How to replicate storage with DRBD in Linux
How to Replicate Storage with DRBD in Linux
Introduction
Distributed Replicated Block Device (DRBD) is a powerful Linux kernel module that creates a distributed storage system by replicating block devices between multiple servers. Often referred to as "RAID 1 over the network," DRBD provides real-time data synchronization across geographically distributed locations, making it an essential component for high-availability (HA) clusters and disaster recovery solutions.
In this comprehensive guide, you'll learn how to implement DRBD storage replication in Linux environments. We'll cover everything from basic installation and configuration to advanced troubleshooting techniques, ensuring you have the knowledge to deploy robust, fault-tolerant storage solutions.
DRBD operates at the block device level, intercepting write operations and transmitting them to remote nodes before confirming completion. This approach ensures data consistency and provides seamless failover capabilities, making it ideal for critical applications that require zero data loss and minimal downtime.

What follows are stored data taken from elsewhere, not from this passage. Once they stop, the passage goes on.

(* ===== verification/Backing.v ===== *)
(** The pure half of [tck/sandbox/ssh_agent_backing.go] and [ssh_agent_server.go]: what
    the suite's own SSH agent counts and records of the requests that reach it.

    The agent's counters are read off the bytes of its connections as they come, so they
    are functions of the reads of each connection; the signature log is a function of
    the data it was asked to sign.  The key and signature operations of
    [golang.org/x/crypto/ssh] are the class [SSH]. *)
From stdpp Require Import options.
From S2P Require Import Prelude GoStrings Marshal Json Types Config GoPath Surface Selection Adapter.

(** ** The SSH library and the agent's connections *)

Class SSH `{Host} := {
  Signer : Type;
  (** [ssh.PublicKey.Marshal] of a signer's key, and [ssh.MarshalAuthorizedKey]. *)
  public_key : Signer → string;
  MarshalAuthorizedKey : string → string;
  (** [ed25519.GenerateKey] with [ssh.NewSignerFromKey]. *)
  GenerateKey : World → result string Signer * World;
  (** [ssh.Signer.Sign], its signature marshalled. *)
  Sign : Signer → string → World → result string string * World;
  (** The verification of a marshalled signature over data by a key: [None] for a valid
      one. *)
  verify_signature : string → string → string → option string;
  (** [ssh.Marshal] of a session binding's four fields. *)
  marshal_binding : string → string → string → bool → string;
  rand_Read : nat → World → string * World;
  (** [agent.NewKeyring] holding a key, behind a listener on a socket. *)
  serve_agent : string → Signer → World → result string () * World;
  close_agent : string → World → World;
  (** What the agent's keyring lists: marshalled keys. *)
  agent_keys : string → World → result string (list string);
  (** The reads of each connection accepted so far, and the data of each signature
      asked for, in order. *)
  agent_reads : string → World → list (list string);
  agent_signs : string → World → list string;
}.

(** ** Hexadecimal *)

Definition hex_value (c : ascii) : option nat :=
  let n := nat_of_ascii c in
  if is_digit c then Some (n - 48)
  else if byte_in "a" "f" c then Some (n - 87)
  else if byte_in "A" "F" c then Some (n - 55)
  else None.
Fixpoint hex_DecodeString (s : string) : option string :=
  match s with
  | EmptyString => Some ""
  | String a (String b s) =>
      x ← hex_value a; y ← hex_value b; r ← hex_DecodeString s;
      Some (String (ascii_of_nat (16 * x + y)) r)
  | String _ EmptyString => None
  end.
Definition hex_EncodeToString (s : string) : string := hex (bytes_of s).

(** ** The wire format *)

Definition byte_value (c : ascii) : N := N_of_ascii c.
(** [binary.BigEndian.Uint32] of the first four bytes. *)
Definition uint32 (b : string) : N :=
  match b with
  | String a (String b (String c (String d _))) =>
      (byte_value a * 16777216 + byte_value b * 65536 + byte_value c * 256 + byte_value d)%N
  | _ => 0%N
  end.

(** [sshString]: the value and what follows it. *)
Definition sshString (b : string) : option (string * string) :=
  if String.length b <? 4 then None
  else
    let n := uint32 b in
    if (N.of_nat (String.length b - 4) <? n)%N then None
    else Some (str_take (N.to_nat n) (str_drop 4 b), str_drop (4 + N.to_nat n) b).

(** What data to be signed is for, as the log writes it. *)
Definition classifySignature (data : string) : string :=
  if has_prefix "SSHSIG" data then
    match sshString (trim_prefix "SSHSIG" data) with
    | Some (ns, _) => "sshsig " +:+ ns
    | None => "other"
    end
  else
    match sshString data with
    | None => "other"
    | Some (_, EmptyString) => "other"
    | Some (_, String kind rest) =>
        if negb (byte_value kind =? 50)%N then "other"
        else
          match sshString rest with
          | Some (user, _) => "login " +:+ user
          | None => "other"
          end
    end.

(** ** Counting frames *)

(** The counters shared by an agent's connections: frames, and frames by type. *)
Record counters := mkCounters { requests : N; requestTypes : gmap N N }.
Definition no_requests : counters := mkCounters 0 ∅.
Definition type_count (c : counters) (kind : N) : N := default 0%N (requestTypes c !! kind).
Definition count_type (kind : N) (c : counters) : counters :=
  mkCounters (requests c) (<[kind := (type_count c kind + 1)%N]> (requestTypes c)).
Definition count_frame (c : counters) : counters := mkCounters (requests c + 1) (requestTypes c).

(** [header] holds the [have] bytes seen of the current frame's header. *)
Record frameCounter := mkFrameCounter {
  firstBody : bool;
  header : string;
  left_ : N;
}.
Definition new_counter : frameCounter := mkFrameCounter false "" 0.

(** The loop of [Read] over the bytes a read returned, a stretch of body or one byte of
    header at a time; each turn takes one byte at least, so the bytes bound it. *)
Fixpoint count_loop (fuel : nat) (b : string) (st : frameCounter * counters) : frameCounter * counters :=
  let '(f, c) := st in
  match fuel, b with
  | S fuel, String b0 rest =>
      if (0 <? left_ f)%N then
        let c := if firstBody f then count_type (byte_value b0) c else c in
        let step := N.min (N.of_nat (String.length b)) (left_ f) in
        count_loop fuel (str_drop (N.to_nat step) b) (mkFrameCounter false (header f) (left_ f - step), c)
      else
        let header' := header f +:+ String b0 "" in
        if String.length header' =? 4
        then count_loop fuel rest (mkFrameCounter true "" (uint32 header'), count_frame c)
        else count_loop fuel rest (mkFrameCounter (firstBody f) header' (left_ f), c)
  | _, _ => (f, c)
  end.
Definition Read (b : string) (st : frameCounter * counters) : frameCounter * counters :=
  count_loop (String.length b) b st.

(** The counters once every connection's reads were counted, each by a counter of its
    own ([serve]). *)
Definition count_connection (c : counters) (reads : list string) : counters :=
  (foldl (λ st b, Read b st) (new_counter, c) reads).2.
Definition count_connections (conns : list (list string)) : counters :=
  foldl count_connection no_requests conns.

(** ** Facts *)

(** *** Frames, a byte at a time *)

Definition count_byte (st : frameCounter * counters) (b : ascii) : frameCounter * counters :=
  let '(f, c) := st in
  if (0 <? left_ f)%N
  then (mkFrameCounter false (header f) (left_ f - 1), if firstBody f then count_type (byte_value b) c else c)
  else
    let header' := header f +:+ String b "" in
    if String.length header' =? 4 then (mkFrameCounter true "" (uint32 header'), count_frame c)
    else (mkFrameCounter (firstBody f) header' (left_ f), c).
Fixpoint count_bytes (st : frameCounter * counters) (s : string) : frameCounter * counters :=
  match s with EmptyString => st | String b s => count_bytes (count_byte st b) s end.

Lemma count_bytes_app st s s' : count_bytes st (s +:+ s') = count_bytes (count_bytes st s) s'.
Proof. revert st. induction s as [|b s IH]; intros st; cbn; [done|]. apply IH. Qed.
(** A stretch of body past its first byte. *)
Lemma count_body n s h l c :
  n ≤ String.length s → (N.of_nat n ≤ l)%N →
  count_bytes (mkFrameCounter false h l, c) s = count_bytes (mkFrameCounter false h (l - N.of_nat n), c) (str_drop n s).
Proof.
  revert s l. induction n as [|n IH]; intros s l Hs Hl; [by rewrite N.sub_0_r; destruct s|].
  destruct s as [|b s]; cbn in Hs; [lia|]. cbn [str_drop count_bytes count_byte left_ firstBody header].
  rewrite (proj2 (N.ltb_lt 0 l)) by lia. rewrite (IH s (l - 1)%N) by lia. do 3 f_equal. lia.
Qed.
Lemma count_loop_bytes fuel b st : String.length b ≤ fuel → count_loop fuel b st = count_bytes st b.
Proof.
  revert b st. induction fuel as [|fuel IH]; intros b [f c] Hb; destruct b as [|b0 rest]; cbn in Hb; try done; [lia|].
  cbn [count_loop]. cbn [count_bytes count_byte]. destruct (0 <? left_ f)%N eqn:El.
  - apply N.ltb_lt in El. set (step := N.min _ _).
    assert (∃ k, N.to_nat step = S k ∧ k ≤ String.length rest ∧ (N.of_nat k ≤ left_ f - 1)%N ∧
      (left_ f - step = left_ f - 1 - N.of_nat k)%N) as (k & Hk & Hlen & Hle & Hleft).
    { exists (N.to_nat step - 1). unfold step. cbn [String.length]. lia. }
    rewrite Hk. cbn [str_drop]. rewrite Hleft, (count_body k rest _ _ _ Hlen Hle).
    rewrite IH; [done|]. rewrite str_drop_length. lia.
  - destruct (String.length (header f +:+ String b0 "") =? 4); apply IH; lia.
Qed.
Lemma Read_bytes b st : Read b st = count_bytes st b.
Proof. by apply count_loop_bytes. Qed.
Lemma reads_bytes reads st : foldl (λ st b, Read b st) st reads = count_bytes st (String.concat "" reads).
Proof.
  revert st. induction reads as [|b reads IH]; intros st; cbn [foldl]; [done|]. rewrite IH, Read_bytes, <-count_bytes_app.
  f_equal. destruct reads; [|done]. cbn. by rewrite str_app_nil_r.
Qed.

(** *** What the wire carries *)

(** The length in front of a frame or a string, and a string of the wire. *)
Definition put_uint32 (n : N) : string :=
  String (ascii_of_N (n / 16777216)) (String (ascii_of_N (n / 65536 mod 256))
    (String (ascii_of_N (n / 256 mod 256)) (String (ascii_of_N (n mod 256)) ""))).
Definition wire (body : string) : string := put_uint32 (N.of_nat (String.length body)) +:+ body.
Definition fits (body : string) : Prop := (N.of_nat (String.length body) < 4294967296)%N.

Lemma uint32_put n rest : (n < 4294967296)%N → uint32 (put_uint32 n +:+ rest) = n.
Proof.
  intros Hn. unfold put_uint32. rewrite !str_app_cons, str_app_nil_l. cbn [uint32]. unfold byte_value.
  assert (n / 16777216 < 256)%N by (apply N.Div0.div_lt_upper_bound; lia).
  pose proof (N.mod_lt (n / 65536) 256 ltac:(done)). pose proof (N.mod_lt (n / 256) 256 ltac:(done)).
  pose proof (N.mod_lt n 256 ltac:(done)).
  rewrite !N_ascii_embedding by done.
  pose proof (N.div_mod n 256 ltac:(done)). pose proof (N.div_mod (n / 256) 256 ltac:(done)).
  pose proof (N.div_mod (n / 65536) 256 ltac:(done)).
  rewrite (N.Div0.div_div n 256 256) in *. rewrite (N.Div0.div_div n 65536 256) in *.
  change (256 * 256)%N with 65536%N in *. change (65536 * 256)%N with 16777216%N in *. lia.
Qed.

Lemma sshString_wire v rest : fits v → sshString (wire v +:+ rest) = Some (v, rest).
Proof.
  intros Hv. unfold sshString, wire. rewrite str_app_assoc, !str_length_app, uint32_put by done.
  change (String.length (put_uint32 _)) with 4. rewrite (proj2 (Nat.ltb_ge _ _)) by lia.
  rewrite (proj2 (N.ltb_ge _ _)) by lia. rewrite Nat2N.id.
  unfold put_uint32. rewrite !str_app_cons, str_app_nil_l. cbn [str_drop].
  f_equal. f_equal; [apply str_take_app|apply str_drop_app].
Qed.

(** What a signature is for, of the data the two protocols sign. *)
Lemma signatures_classified ns user rest sid :
  fits ns → fits user → fits sid → has_prefix "SSHSIG" (wire sid +:+ String "050" (wire user +:+ rest)) = false →
  classifySignature ("SSHSIG" +:+ wire ns +:+ rest) = "sshsig " +:+ ns ∧
  classifySignature (wire sid +:+ String "050" (wire user +:+ rest)) = "login " +:+ user.
Proof.
  intros Hns Huser Hsid Hp. unfold classifySignature. split.
  - by rewrite has_prefix_app, trim_prefix_app, sshString_wire.
  - rewrite Hp, sshString_wire by done. cbn. by rewrite sshString_wire.
Qed.

(** The bodies of a kind: the frames whose first byte it is. *)
Definition of_kind (kind : N) (body : string) : bool :=
  match body with String b _ => (byte_value b =? kind)%N | EmptyString => false end.
Lemma count_frame_bytes fb c body : fits body →
  ∃ c', count_bytes (mkFrameCounter fb "" 0, c) (wire body) = (mkFrameCounter (negb (bool_decide (body ≠ ""))) "" 0, c') ∧
    requests c' = (requests c + 1)%N ∧
    ∀ kind, type_count c' kind = (type_count c kind + if of_kind kind body then 1 else 0)%N.
Proof.
  intros Hb. unfold wire. rewrite count_bytes_app.
  assert (count_bytes (mkFrameCounter fb "" 0, c) (put_uint32 (N.of_nat (String.length body))) =
          (mkFrameCounter true "" (N.of_nat (String.length body)), count_frame c)) as ->.
  { rewrite <-(uint32_put (N.of_nat (String.length body)) "") at 2 by done. rewrite str_app_nil_r. reflexivity. }
  destruct body as [|b rest].
  { exists (count_frame c). split; [done|]. split; [done|]. intros kind. by rewrite N.add_0_r. }
  cbn [count_bytes count_byte left_ firstBody header]. rewrite (proj2 (N.ltb_lt 0 _)) by (cbn; lia).
  rewrite (count_body (String.length rest) rest) by (cbn; lia).
  exists (count_type (byte_value b) (count_frame c)). split; [|split; [done|]].
  - assert (str_drop (String.length rest) rest = "") as ->.
    { rewrite <-(str_app_nil_r rest) at 2. apply str_drop_app. }
    cbn [count_bytes]. do 2 f_equal. cbn [String.length]. lia.
  - intros kind. unfold type_count at 1, count_type. cbn [requestTypes of_kind].
    destruct (N.eqb_spec (byte_value b) kind) as [->|Hne]; [by rewrite lookup_insert_eq|].
    rewrite lookup_insert_ne by done. unfold type_count, count_frame. cbn. lia.
Qed.
Lemma count_frames_bytes fb c bodies : Forall fits bodies →
  let c' := (count_bytes (mkFrameCounter fb "" 0, c) (String.concat "" (map wire bodies))).2 in
  requests c' = (requests c + N.of_nat (length bodies))%N ∧
  ∀ kind, type_count c' kind = (type_count c kind + N.of_nat (length (List.filter (of_kind kind) bodies)))%N.
Proof.
  revert fb c. induction bodies as [|body bodies IH]; intros fb c Hb; cbn zeta.
  { cbn. split; [lia|]. intros. lia. }
  apply Forall_cons in Hb as [Hb Hbs].
  assert (String.concat "" (map wire (body :: bodies)) = wire body +:+ String.concat "" (map wire bodies)) as ->.
  { cbn [map]. destruct bodies; [by rewrite str_app_nil_r|done]. }
  rewrite count_bytes_app. destruct (count_frame_bytes fb c body Hb) as (c' & -> & Hr & Hk).
  destruct (IH (negb (bool_decide (body ≠ ""))) c' Hbs) as [Hrs Hks]. split; [cbn [length]; lia|].
  intros kind. rewrite Hks, Hk. cbn [List.filter]. destruct (of_kind kind body); cbn [length]; lia.
Qed.

(** C19: The suite's agent counts the requests that reach it as they are framed on the
    wire: however a connection's bytes are split into reads, it counts the frames they
    carry, and of each type the frames whose first byte is that type. *)
Theorem frames_counted c reads bodies :
  Forall fits bodies → String.concat "" reads = String.concat "" (map wire bodies) →
  requests (count_connection c reads) = (requests c + N.of_nat (length bodies))%N ∧
  ∀ kind, type_count (count_connection c reads) kind =
    (type_count c kind + N.of_nat (length (List.filter (of_kind kind) bodies)))%N.
Proof. intros Hb E. unfold count_connection. rewrite reads_bytes, E. by apply count_frames_bytes. Qed.

Lemma frames_counted_witness :
  let list := String "011" "" in
  let lock := String "022" "pass" in
  let c := count_connection no_requests
    [str_take 3 (wire list); str_drop 3 (wire list) +:+ str_take 7 (wire lock); str_drop 7 (wire lock) +:+ wire ""] in
  requests c = 3%N ∧ ∀ kind, type_count c kind =
    N.of_nat (length (List.filter (of_kind kind) [list; lock; ""])).
Proof.
  apply (frames_counted no_requests _ [String "011" ""; String "022" "pass"; ""]).
  - by repeat constructor.
  - reflexivity.
Defined.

Prerequisites and Requirements
Before implementing DRBD storage replication, ensure your environment meets the following requirements:
Hardware Requirements
- Two or more Linux servers with identical or similar hardware specifications
- Dedicated storage devices (physical disks, LVM volumes, or partitions) of equal or larger size on each node
- Reliable network connectivity between nodes with sufficient bandwidth for data replication
- Minimum 1GB RAM per node (2GB or more recommended for production environments)
Software Requirements
- Linux distribution supporting DRBD (RHEL/CentOS 7+, Ubuntu 18.04+, SUSE, Debian)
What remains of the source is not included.